Given the material below, return only the lines starting at the line with "path_exists F d" and ending at the line with "rewrite Hn, He. reflexivity.", exactly as they appear.

"""

Lemma second_start_loads_lowbit_witness :
  loads_keep path_list (lit "llama3-lowbit") /\
  save_creates path_list (lit "llama3-lowbit") /\
  fst (load_model path_list (default_args (lit "llama3-lowbit") false) []) =
    [from_pretrained (lit "meta-llama/Meta-Llama-3-8B-Instruct") 1024 512 0 true;
     tokenizer_from_pretrained (lit "meta-llama/Meta-Llama-3-8B-Instruct");
     save_low_bit (lit "llama3-lowbit")] /\
  load_model_again path_list (default_args (lit "llama3-lowbit") false) [] =
    [load_low_bit (lit "llama3-lowbit") 1024 512 true;
     tokenizer_from_pretrained (lit "meta-llama/Meta-Llama-3-8B-Instruct")].
Proof.
  split; [apply path_list_loads_keep|].
  split; [apply path_list_save_creates|].
  split; [reflexivity|].
  exact (second_start_loads_lowbit path_list
           (default_args (lit "llama3-lowbit") false) []
           (path_list_loads_keep (lit "llama3-lowbit"))
           (path_list_save_creates (lit "llama3-lowbit")) eq_refl).
Defined.

(** X11: once the low-bit folder exists, [--quantization_group_size] has
    no effect: the calls made, and the disk left, are the same for
    every value of it. *)
Theorem quantization_ignored_on_lowbit (F : FileSystem) (args : Args)
  (d : disk F) (q : Z) :
  nonempty (lowbit_path args) = true ->
  path_exists F d (lowbit_path args) = true ->
  load_model F (with_quantization_group_size args q) d = load_model F args d.
Proof.
  intros Hn He. unfold load_model.
  cbn [with_quantization_group_size lowbit_path repo_id_or_model_path
       max_context_len max_prompt_len disable_transpose_value_cache
       quantization_group_size].
  rewrite Hn, He. reflexivity.
Qed.

Lemma quantization_ignored_on_lowbit_witness :
  nonempty (lit "llama3-lowbit") = true /\
  path_exists path_list [lit "llama3-lowbit"] (lit "llama3-lowbit") = true /\
  fst (load_model path_list
         (with_quantization_group_size
            (default_args (lit "llama3-lowbit") false) 128)
         [lit "llama3-lowbit"]) =
  fst (load_model path_list (default_args (lit "llama3-lowbit") false)
         [lit "llama3-lowbit"]).
Proof.
  split; [reflexivity|]. split; [reflexivity|].
  exact (f_equal fst (quantization_ignored_on_lowbit path_list
           (default_args (lit "llama3-lowbit") false) [lit "llama3-lowbit"] 128
           eq_refl eq_refl)).
Defined.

"""

# Task solution
  path_exists F d (lowbit_path args) = true ->
  load_model F (with_quantization_group_size args q) d = load_model F args d.
Proof.
  intros Hn He. unfold load_model.
  cbn [with_quantization_group_size lowbit_path repo_id_or_model_path
       max_context_len max_prompt_len disable_transpose_value_cache
       quantization_group_size].
  rewrite Hn, He. reflexivity.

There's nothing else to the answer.